“Carlow was last seen about five p.m. on August 1st. He was then driving out of town, Mrs Carlow saying that he was going to Manton, where he was courtin’ a woman. She couldn’t tell us the name of this woman, and we couldn’t locate her. I believe she was truthful about it, that Edward told her a yarn about courting a girl.

“The next day, shortly after eleven in the morning, Carlow’s body was discovered by a feller named Blaze, the men’s cook out there. It was by the merest chance, too. The cook shot a duck and when wading out to get the bird actually kicked against the submerged body.

“The van wasn’t found until the following day when we began examining every off track from the track to Manton. It was well concealed by the scrub, and finding the van was chancy because, during the night Carlow was murdered, it rained heavily and tyre tracks were scarce. That afternoon, Inspector Stanley and Detective Jones arrived from Brisbane and took over.”

“You had then questioned the cook and the Answerth stockmen?” Bony probed.
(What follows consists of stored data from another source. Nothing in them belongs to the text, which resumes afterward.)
(** [main], started with the console holding [out].  The validator it
    constructs, if any, is returned beside the way [main] ends:
    [sys.exit(n)] raises [SystemExit n]. *)
Definition main (out : list string)
  : result unit * option EggValidator * list string :=
  let egg_root := script_dir w in
  if negb (path_exists egg_root)
  then (Raise (SystemExit 1), None,
        out ++ ["❌ Error: Egg root directory not found: "
                +:+ path_str egg_root])
  else
    let validator := EggValidator_init egg_root in
    match run_all_validations {| self := validator; stdout := out |} with
    | (Ret success, s) =>
        (Raise (SystemExit (if success then 0 else 1)), Some (self s), stdout s)
    | (Raise e, s) => (Raise e, Some (self s), stdout s)
    end.

End Validator.

(** The exit status of the interpreter: the code of [SystemExit], [1] for
    any other exception that reaches the top, [0] when the script ends. *)
Definition exit_status (r : result unit) : Z :=
  match r with
  | Ret _ => 0
  | Raise (SystemExit code) => code
  | Raise _ => 1
  end.

(** ** What a run appends

    Every method only appends to the three lists and to the console.  A
    [Delta] collects the four lists of appended entries; [extend] applies
    one to a state. *)

Record Delta : Type := mkDelta {
  d_successes : list string;
  d_warnings : list string;
  d_errors : list string;
  d_stdout : list string
}.

Definition dnil : Delta := mkDelta [] [] [] [].
(** [k in d] *)
Definition dict_mem {V} (d : dict V) (k : string) : bool :=
  match dict_get d k with Some _ => true | None => false end.

(** In-place update of the value stored under an existing key. *)
Fixpoint dict_alter {V} (f : V → V) (k : string) (d : dict V) : dict V :=
  match d with
  | [] => []
  | (k', v) :: d' =>
      if String.eqb k k' then (k', f v) :: d' else (k', v) :: dict_alter f k d'
  end.

(** A pandas DataFrame of floats: column labels and the rows in order. *)
Record DataFrame : Type := mkDataFrame {
  columns : list string;
  rows : list (list float)
}.

(** [pd.DataFrame(records, columns=cols)]: one row per record, holding the
    record's value for each requested column (NaN where it has none). *)
Definition DataFrame_of_records
    (records : list (gmap string float)) (cols : list string) : DataFrame :=
  {| columns := cols;
     rows := map (λ r : gmap string float, map (λ c, default nan (r !! c)) cols) records |}.

(** [series.iloc[i]] for an integer [i], negative indices counting from the
    end. *)
Definition iloc (s : list float) (i : Z) : exn + float :=
  let n := Z.of_nat (length s) in
  let j := if (i <? 0)%Z then (n + i)%Z else i in
  if ((0 <=? j)%Z && (j <? n)%Z)%bool then
    match s !! Z.to_nat j with
    | Some x => inr x
    | None => inl (IndexError "single positional indexer is out-of-bounds")
    end
  else inl (IndexError "single positional indexer is out-of-bounds").

(** [r] and then [k] on its value, stopping at the first exception. *)
Definition and_then {A C} (r : exn + A) (k : A → exn + C) : exn + C :=
  match r with
  | inl e => inl e
  | inr a => k a
  end.

(** Position of a column label among the labels of a frame. *)
Fixpoint index_of (col : string) (cols : list string) : option nat :=
  match cols with
  | [] => None
  | c :: cols' => if String.eqb col c then Some 0%nat else S <$> index_of col cols'
  end.

(** [df[col]] on a frame whose column labels are distinct, which is what
    [read_csv] produces: the column as a series, or [KeyError]. *)
Definition df_getitem (df : DataFrame) (col : string) : exn + list float :=
  match index_of col (columns df) with
  | Some j => inr (map (λ row : list float, default nan (row !! j)) (rows df))
  | None => inl (KeyError col)
  end.

(** [d[k] = v]: the value is replaced in place, a new key goes last. *)
Fixpoint dict_set {V} (d : dict V) (k : string) (v : V) : dict V :=
  match d with
  | [] => [(k, v)]
  | (k', v') :: d' =>
      if String.eqb k k' then (k', v) :: d' else (k', v') :: dict_set d' k v
  end.

End Py.
Export Py.

(* ===================================================================== *)
(** ** utils.py                                                           *)
(* ===================================================================== *)

(** Python's [round(x, ndigits)] and the format specs [:.2f], [:.1f]. *)
Class Builtins : Type := {
  round : float → Z → float;
  format_fixed : nat → float → string
}.

Module utils.

(** The dictionary built by [get_latest_values]: always these twelve keys. *)
Record LatestValues : Type := mkLatest {
  brent_price : float;
  inventories : float;
  industrial_prod : float;
  dollar_index : float;
  fed_funds : float;
  vix : float;
  brent_return : float;
  dollar_return : float;
  indpro_return : float;
  inventory_pct : float;
  fed_funds_diff : float;
  vix_diff : float
}.
(** How often the completion message stands on a console. *)
Definition completions (lines : list string) : nat :=
  length (List.filter (String.eqb completion_message) lines).

(** The window is either open with its loop running, or destroyed with its
    loop stopped and nothing packed in it. *)
Definition open_or_gone (w : World) : Prop :=
  W.idle w = true
  \/ (tk_alive (root w) = false /\ tk_mainloop (root w) = false
      /\ tk_packed (root w) = []).

(** The window after [close_app]. *)
Definition closed (r : Tk) : Tk :=
  mkTk false false (tk_title r) (tk_geometry r) (tk_bg r) [].

(** A statement keeps an observation when it leaves it as it found it,
    whether it returns or raises. *)
Definition keeps {X A : Type} (obs : World -> X) (m : M A) : Prop :=
  forall w, obs (m w).2 = obs w.


(** The library calls of a complete run, in order, after the decoding. *)
Definition calls_of_a_run : list LibFn :=
  [fn_waveshow; fn_stft; fn_amplitude_to_db; fn_specshow;
   fn_beat_track; fn_mfcc; fn_specshow; fn_chroma_stft; fn_specshow;
   fn_zero_crossing_rate; fn_onset_strength; fn_times_like; fn_stft;
   fn_fft_frequencies; fn_amplitude_to_db; fn_amplitude_to_db;
   fn_amplitude_to_db; fn_spectral_centroid; fn_times_like].

(** A statement makes the library calls [L], in that order, when it returns,
    and a first part of them when it raises. *)
Definition calls {A : Type} (m : M A) (L : list LibFn) : Prop :=
  forall w,
    match m w with
    | (Ok _, w') => trace w' = trace w ++ L
    | (Raise _, w') => exists l, l `prefix_of` L /\ trace w' = trace w ++ l
    end.

(** From one world to a later one no figure was closed: there are at least
    as many, and those that were no longer current are all still there. *)
Definition no_figure_closed (w w' : World) : Prop :=
  (W.n_figs w <= W.n_figs w')%nat /\ old_figs w `suffix_of` old_figs w'.

(** A statement that closes no figure, however it ends. *)
Definition leaves_figures {A : Type} (m : M A) : Prop :=
  forall w, no_figure_closed w (m w).2.

(** What a statement can see of the world besides the files, the console
    and the record of library calls: the working directory, the window and
    pyplot's state. *)
Definition view (w : World)
  : string * Tk * option Figure * list Figure * option string :=
  (cwd w, root w, gcf w, old_figs w, rc_style w).

(** A library whose plotting and GUI calls fail or succeed whatever the
    files, the console and the record of calls hold. *)
Definition steady (lib : Lib) : Prop :=
  forall w w' c, view w = view w' -> raises lib w c = raises lib w' c.

(** A statement whose result and whose view afterwards depend on the view
    alone. *)
Definition by_view {A : Type} (m : M A) : Prop :=
  forall w1 w2,
    view w1 = view w2 -> (m w1).1 = (m w2).1 /\ view (m w1).2 = view (m w2).2.






(** The titles of the grid's panels after a complete run, row by row. *)
Definition titles_of_a_run : list string :=
  ["Waveform"; "Spectrogram"; "Tempo"; "MFCC"; "Chroma Feature";
   "Zero Crossing Rate"; "Noise and Distortion Detection";
   "Frequency Balance"; "Spectral Centroid (Timbre)"; ""].

(* ===================================================================== *)
(** * Properties *)
(* ===================================================================== *)

(** ** The band masks *)

Module NumFacts.

Lemma ltb_spec x y : Num.ltb x y = true <-> (x < y)%Q.
Proof. unfold Num.ltb, Qlt. apply Z.ltb_lt. Qed.

Lemma ltb_false x y : Num.ltb x y = false <-> (y <= x)%Q.
Proof. unfold Num.ltb, Qle. apply Z.ltb_ge. Qed.

Lemma geb_spec x y : Num.geb x y = true <-> (y <= x)%Q.
Proof. unfold Num.geb. rewrite negb_true_iff. apply ltb_false. Qed.

Lemma ltb_reflect x y : reflect (x < y)%Q (Num.ltb x y).
Proof.
  destruct (Num.ltb x y) eqn:E; constructor.
  - now apply ltb_spec.
  - apply ltb_false in E. lra.
Qed.

End NumFacts.

Module BandFacts.
Import Bands.

(** A frequency above 0 Hz lies in exactly one band; 0 Hz and anything
    below lie in none. *)
Lemma bands_of_freq_count (f : Q) :
  bands_of_freq f = b2n (Num.gtb f 0).
Proof.
  unfold bands_of_freq, Num.gtb, Num.geb.
  destruct (NumFacts.ltb_reflect 0 f), (NumFacts.ltb_reflect f 150),
           (NumFacts.ltb_reflect f 2000); simpl; try reflexivity; lra.
Qed.

Lemma nth_band (a b : list bool) (k : nat) :
  length a = length b ->
  nth k (Np.band a b) false = nth k a false && nth k b false.
Proof.
  unfold Np.band. revert b k.
  induction a as [|x a IH]; intros [|y b] k Hlen; simpl in *; try discriminate.
  - now destruct k.
  - destruct k; [reflexivity|]. apply IH. congruence.
Qed.

Lemma nth_map_in {A B} (g : A -> B) (l : list A) (k : nat) (d : B) (d' : A) :
  (k < length l)%nat -> nth k (map g l) d = g (nth k l d').
Proof.
  revert k. induction l as [|x l IH]; intros k Hk; simpl in *; [lia|].
  destruct k; [reflexivity|]. apply IH. lia.
Qed.

(** The masks are computed bin by bin. *)
Lemma bands_of_bin_freq (freqs : Vector) (k : nat) :
  (k < length freqs)%nat ->
  bands_of_bin freqs k = bands_of_freq (nth k freqs 0%Q).
Proof.
  intros Hk. unfold bands_of_bin, bands_of_freq, bass_mask, mid_mask, treble_mask.
  rewrite !nth_band by now rewrite !length_map.
  now rewrite !(nth_map_in _ _ _ false 0%Q) by assumption.
Qed.

Lemma length_fft_frequencies sr : length (fft_frequencies sr) = 1025%nat.
Proof. unfold fft_frequencies. now rewrite length_map, length_seq. Qed.

Lemma nth_fft_frequencies sr k :
  (k < 1025)%nat ->
  nth k (fft_frequencies sr) 0%Q
  = (inject_Z (Z.of_nat k * sr) / inject_Z (Z.of_nat n_fft))%Q.
Proof.
  intros Hk. unfold fft_frequencies.
  rewrite (nth_map_in _ _ _ _ 0%nat) by (rewrite length_seq; exact Hk).
  rewrite seq_nth by exact Hk. reflexivity.
Qed.

Lemma bin_positive sr k :
  Num.gtb (inject_Z (Z.of_nat k * sr) / inject_Z (Z.of_nat n_fft))%Q 0
  = (0 <? Z.of_nat k * sr)%Z.
Proof.
  unfold Num.gtb, Num.ltb, Qdiv.
  change (/ inject_Z (Z.of_nat n_fft))%Q with (1 # 2048)%Q.
  cbn. f_equal; lia.
Qed.

End BandFacts.

(** C1 (as stated, refuted): at the library's default rate of 22050 Hz the
    first spectral bin is the 0 Hz bin, the bass mask [(freqs > 0) & (freqs <
    150)] leaves it out, and so do the other two masks: this bin falls into
    none of the three bands instead of exactly one. *)
Lemma C1_zero_bin_in_no_band :
  let freqs := Bands.fft_frequencies 22050 in
  (nth 0 freqs 1 == 0)%Q
  /\ nth 0 (Bands.bass_mask freqs) true = false
  /\ Bands.bands_of_bin freqs 0 <> 1%nat.
Proof.
  repeat split; vm_compute; congruence.
Qed.
(** [n] rounds of the runner with a handler that takes [k] answers and
    goes on when they are answers of success. *)
Lemma loop_good_rounds (h : unit -> M (bool * unit)) (k : nat) (R : Axis -> Prop) :
  (forall es x, R x -> R (add_logs es x)) ->
  (forall x script s,
     R x -> Forall quiet script -> length script = k ->
     exists es, h tt x (script ++ s) = Done (true, tt) (add_logs es x) s) ->
  forall n fuel a script tail c cs,
    R a ->
    requested_state_ a = AXIS_STATE_UNDEFINED ->
    task_chain_ a = c :: cs ->
    Forall quiet script ->
    length script = (n * S k)%nat ->
    exists es,
      run_control_loop_fuel (n + fuel) h tt a (script ++ tail) =
      run_control_loop_fuel fuel h tt (add_logs es a) tail.
Proof.
  intros HR Hgood.
  induction n as [|n IH]; intros fuel a script tail c cs Ha Hreq Hc Hq Hlen.
  - destruct script; [|discriminate]. exists []. reflexivity.
  - destruct script as [|w script']; [discriminate|].
    inversion Hq as [|? ? Hw Hq']; subst.
    simpl in Hlen.
    assert (Hsplit : script' = firstn k script' ++ skipn k script')
      by (symmetry; apply firstn_skipn).
    assert (Hl1 : length (firstn k script') = k)
      by (rewrite length_firstn; lia).
    assert (Hl2 : length (skipn k script') = (n * S k)%nat)
      by (rewrite length_skipn; lia).
    assert (Hq1 : Forall quiet (firstn k script')).
    { apply Forall_forall. intros i Hi.
      apply (proj1 (Forall_forall _ _) Hq'). rewrite Hsplit.
      apply in_or_app. left. exact Hi. }
    assert (Hq2 : Forall quiet (skipn k script')).
    { apply Forall_forall. intros i Hi.
      apply (proj1 (Forall_forall _ _) Hq'). rewrite Hsplit.
      apply in_or_app. right. exact Hi. }
    change (S n + fuel)%nat with (S (n + fuel)).
    change ((w :: script') ++ tail) with (w :: (script' ++ tail)).
    rewrite (loop_round h _ tt a w _ c cs Hreq Hc Hw).
    rewrite Hsplit, <- app_assoc.
    destruct (Hgood (add_log ev_wait_current_meas a) (firstn k script')
                (skipn k script' ++ tail)) as [es Hes];
      [apply (HR [ev_wait_current_meas]), Ha|exact Hq1|exact Hl1|].
    rewrite Hes.
    destruct (add_logs_keeps (ev_wait_current_meas :: es) a) as (K1 & K2 & _).
    destruct (IH fuel (add_logs (ev_wait_current_meas :: es) a)
                (skipn k script') tail c cs) as [es' Hes'].
    + apply HR, Ha.
    + rewrite K1. exact Hreq.
    + rewrite K2. exact Hc.
    + exact Hq2.
    + exact Hl2.
    + exists ((ev_wait_current_meas :: es) ++ es').
      rewrite add_logs_app. exact Hes'.
Qed.
(** * Orchestration workbench: a functional model of
      [Python/tools/orchestration_tools.py] and the properties of its tools.

    Every tool of the module runs its whole body under one reentrant lock
    ([with _orchestration_state["lock"]]).  A tool is therefore modelled as a
    function from the shared state to a response and a new state; the lock
    itself is modelled further down ([thread_step], [sched_step]), where two
    threads that run [claim_workflow_task] are interleaved step by step:
    acquire the lock, check, set, release the lock.  The three tools that
    parse JSON catch [JSONDecodeError] only: whatever else [json.loads]
    raises leaves them, and their model says so ([Outcome]).

    The environment of a call is explicit: [datetime.now().isoformat()] is a
    per-call clock (the k-th reading made by the call), [int(time.time() *
    1000)] is an integer argument, and [json.loads] is a parameter of the
    development, as is the value it returns for [null], Python's [None]. *)

From stdpp Require Import base option list strings pretty sorting relations.
From Stdlib Require Import Ascii ZArith Permutation Sorted.

Set Warnings "-register-all".

Open Scope Z_scope.

(** ** Python values and helpers *)

(** [datetime.now().isoformat()] returns a string. *)
Abbreviation timestamp := string (only parsing).

(** The readings of [datetime.now()] made by one call: [now k] is the k-th
    reading (counted from 0) of that call. *)
Abbreviation Clock := (nat → string) (only parsing).

(** Truth value of a Python [str]: the empty string is falsy. *)
Definition truthy (s : string) : bool := negb (String.eqb s EmptyString).

(** Truth value of an [Optional[str]]: [None] and the empty string are falsy. *)
Definition truthy_opt (o : option string) : bool :=
  match o with
  | None => false
  | Some s => truthy s
  end.

(** [s.split(sep)] for a one-character separator. *)
Fixpoint split (sep : ascii) (s : string) : list string :=
  match s with
  | EmptyString => [EmptyString]
  | String a s' =>
      if decide (a = sep) then EmptyString :: split sep s'
      else match split sep s' with
           | [] => [String a EmptyString]
           | w :: ws => String a w :: ws
           end
  end.

(** A Python string is modelled by its UTF-8 encoding: a character of more
    than one byte takes more than one [ascii].  The comma is one byte, and
    this byte is part of no other character, so that [split] cuts where
    Python cuts. *)

(** The string of the bytes [l]. *)
Definition bytes (l : list nat) : string :=
  String.string_of_list_ascii (ascii_of_nat <$> l).

(** The characters that [str.isspace] accepts, which are those that
    [str.strip()] removes: U+0009 to U+000D, U+001C to U+0020, U+0085,
    U+00A0, U+1680, U+2000 to U+200A, U+2028, U+2029, U+202F, U+205F and
    U+3000. *)
Definition whitespace : list string :=
  ((λ b, bytes [b]%nat) <$> [9; 10; 11; 12; 13; 28; 29; 30; 31; 32]%nat)
  ++ [bytes [194; 133]%nat; bytes [194; 160]%nat; bytes [225; 154; 128]%nat]
  ++ ((λ b, bytes [226; 128; b]%nat)
        <$> [128; 129; 130; 131; 132; 133; 134; 135; 136; 137; 138]%nat)
  ++ [bytes [226; 128; 168]%nat; bytes [226; 128; 169]%nat; bytes [226; 128; 175]%nat;
      bytes [226; 129; 159]%nat; bytes [227; 128; 128]%nat].

(** [s] without the prefix [p], when [s] starts with [p]. *)
Fixpoint drop_prefix (p s : string) : option string :=
  match p, s with
  | EmptyString, _ => Some s
  | String a p', String b s' => if decide (a = b) then drop_prefix p' s' else None
  | String _ _, EmptyString => None
  end.

(** [s] without its first character, when this is one of [chars]. *)
Fixpoint skip_char (chars : list string) (s : string) : option string :=
  match chars with
  | [] => None
  | c :: chars' =>
      match drop_prefix c s with
      | Some s' => Some s'
      | None => skip_char chars' s
      end
  end.

(** The loop of [lstrip]: characters of [chars] are skipped as long as
    there is one at the front.  It makes at most [fuel] turns, and is run
    with as many turns as the string has bytes. *)
Fixpoint strip_loop (chars : list string) (fuel : nat) (s : string) : string :=
  match fuel with
  | O => s
  | S fuel' =>
      match skip_char chars s with
      | Some s' => strip_loop chars fuel' s'
      | None => s
      end
  end.

(** [s.lstrip()] *)
Definition lstrip (s : string) : string :=
  strip_loop whitespace (String.length s) s.

(** [s.rstrip()]: the same loop from the other end. *)
Definition rstrip (s : string) : string :=
  String.rev (strip_loop (String.rev <$> whitespace) (String.length s) (String.rev s)).

(** [s.strip()] *)
Definition strip (s : string) : string := rstrip (lstrip s).

(** A Python [dict] with string keys: insertion ordered, one entry per key.
    Assigning to a key that is present keeps its place. *)
Abbreviation dict V := (list (string * V)) (only parsing).

Fixpoint dict_get {V} (d : dict V) (k : string) : option V :=
  match d with
  | [] => None
  | (k', v) :: d' => if decide (k' = k) then Some v else dict_get d' k
  end.

Fixpoint dict_set {V} (d : dict V) (k : string) (v : V) : dict V :=
  match d with
  | [] => [(k, v)]
  | (k', v') :: d' =>
      if decide (k' = k) then (k, v) :: d' else (k', v') :: dict_set d' k v
  end.

(** What [json.loads] does: it returns a value, or raises [JSONDecodeError]
    with the message [str(e)], or raises another exception, named here by
    its class.  CPython raises [RecursionError] for a document that is
    nested too deeply, and [ValueError] for an integer of more than 4300
    digits; [JSONDecodeError] is a subclass of [ValueError], not the other
    way round. *)
Inductive Loaded (Json : Type) :=
  | Value (v : Json)
  | JSONDecodeError (e : string)
  | Raised (exc : string).
Arguments Value {Json} v.
Arguments JSONDecodeError {Json} e.
Arguments Raised {Json} exc.

(** Python's [None] among the values of type [Json]: it is what
    [json.loads] returns for the document [null]. *)
Class JsonNull (Json : Type) := json_null : Json.

(** The values the tools build and return ([Dict[str, Any]]). *)
Inductive Val (Json : Type) :=
  | VNone
  | VBool (b : bool)
  | VInt (z : Z)
  | VStr (s : string)
  | VList (l : list (Val Json))
  | VDict (l : list (string * Val Json))
  | VJson (j : Json).
Arguments VNone {Json}.
Arguments VBool {Json} b.
Arguments VInt {Json} z.
Arguments VStr {Json} s.
Arguments VList {Json} l.
Arguments VDict {Json} l.
Arguments VJson {Json} j.

(** How a call of a tool ends: the tool returns a dictionary, or an
    exception that the tool does not catch leaves it. *)
Inductive Outcome (Json : Type) :=
  | Returns (response : Val Json)
  | Raises (exc : string).
Arguments Returns {Json} response.
Arguments Raises {Json} exc.

(** An [Optional[str]] attribute as a value. *)
Definition VOptStr {Json} (o : option string) : Val Json :=
  match o with
  | None => VNone
  | Some s => VStr s
  end.

(** [d[k]] on a returned dictionary. *)
Definition field {Json} (k : string) (v : Val Json) : option (Val Json) :=
  match v with
  | VDict l => dict_get l k
  | _ => None
  end.

(** ** The three classes *)

Inductive AgentStatus := Active | Inactive.

Definition AgentStatus_str (s : AgentStatus) : string :=
  match s with
  | Active => "active"
  | Inactive => "inactive"
  end.

Inductive TaskStatus := Pending | Claimed | Completed | Failed.

Definition TaskStatus_str (s : TaskStatus) : string :=
  match s with
  | Pending => "pending"
  | Claimed => "claimed"
  | Completed => "completed"
  | Failed => "failed"
  end.

Global Instance AgentStatus_eq_dec : EqDecision AgentStatus.
Proof. solve_decision. Defined.

Global Instance TaskStatus_eq_dec : EqDecision TaskStatus.
Proof. solve_decision. Defined.

Module AgentSession.
Record t (Json : Type) := mk {
  agent_id : string;
  agent_type : string;
  capabilities : list string;
  created_at : timestamp;
  last_active : timestamp;
  status : AgentStatus;
  task_count : nat;
  metadata : dict Json
}.
Arguments mk {Json}.
Arguments agent_id {Json}.
Arguments agent_type {Json}.
Arguments capabilities {Json}.
Arguments created_at {Json}.
Arguments last_active {Json}.
Arguments status {Json}.
Arguments task_count {Json}.
Arguments metadata {Json}.

(** [__init__]: [capabilities or []], two clock readings. *)
Definition init {Json} (now : Clock) (agent_id agent_type : string)
    (capabilities : option (list string)) : t Json :=
  {| agent_id := agent_id;
     agent_type := agent_type;
     capabilities := default [] capabilities;
     created_at := now 0%nat;
     last_active := now 1%nat;
     status := Active;
     task_count := 0;
     metadata := [] |}.

(** [agent.last_active = ts] *)
Definition set_last_active {Json} (ts : timestamp) (a : t Json) : t Json :=
  {| agent_id := agent_id a;
     agent_type := agent_type a;
     capabilities := capabilities a;
     created_at := created_at a;
     last_active := ts;
     status := status a;
     task_count := task_count a;
     metadata := metadata a |}.

(** [agent.status = s] *)
Definition set_status {Json} (s : AgentStatus) (a : t Json) : t Json :=
  {| agent_id := agent_id a;
     agent_type := agent_type a;
     capabilities := capabilities a;
     created_at := created_at a;
     last_active := last_active a;
     status := s;
     task_count := task_count a;
     metadata := metadata a |}.

(** [agent.task_count += 1] *)
Definition incr_task_count {Json} (a : t Json) : t Json :=
  {| agent_id := agent_id a;
     agent_type := agent_type a;
     capabilities := capabilities a;
     created_at := created_at a;
     last_active := last_active a;
     status := status a;
     task_count := S (task_count a);
     metadata := metadata a |}.
End AgentSession.

Module KnowledgeAtom.
(** [metadata] is the attribute [share_knowledge] adds to the object after
    building it; the constructor does not set it. *)
Record t (Json : Type) := mk {
  atom_type : string;
  content : Json;
  source_agent : option string;
  created_at : timestamp;
  access_count : nat;
  last_accessed : option timestamp;
  metadata : option Json
}.
Arguments mk {Json}.
Arguments atom_type {Json}.
Arguments content {Json}.
Arguments source_agent {Json}.
Arguments created_at {Json}.
Arguments access_count {Json}.
Arguments last_accessed {Json}.
Arguments metadata {Json}.

(** [__init__]: one clock reading. *)
Definition init {Json} (now : Clock) (atom_type : string) (content : Json)
    (source_agent : option string) : t Json :=
  {| atom_type := atom_type;
     content := content;
     source_agent := source_agent;
     created_at := now 0%nat;
     access_count := 0;
     last_accessed := None;
     metadata := None |}.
“Blaze, the cook, yes. There were no men in camp the night Carlow was murdered. Excepting the cook, the only man employed at that time was the head stockman. The shearing was over and the sheep put into the spring pastures, and so work was slack. The head stockman was on the booze here in Edison. Feller by the name of Robin Foster.”

“Same name as the wood cutter.”

“Yes. Henry Foster’s brother.”

“How did the cook come out of it?”

“Seemed to me he came out square. Only a weed of a man, and elderly into the bargain. Carlow was a big man and could have defended himself easily against a man like Blaze. According to medical evidence…”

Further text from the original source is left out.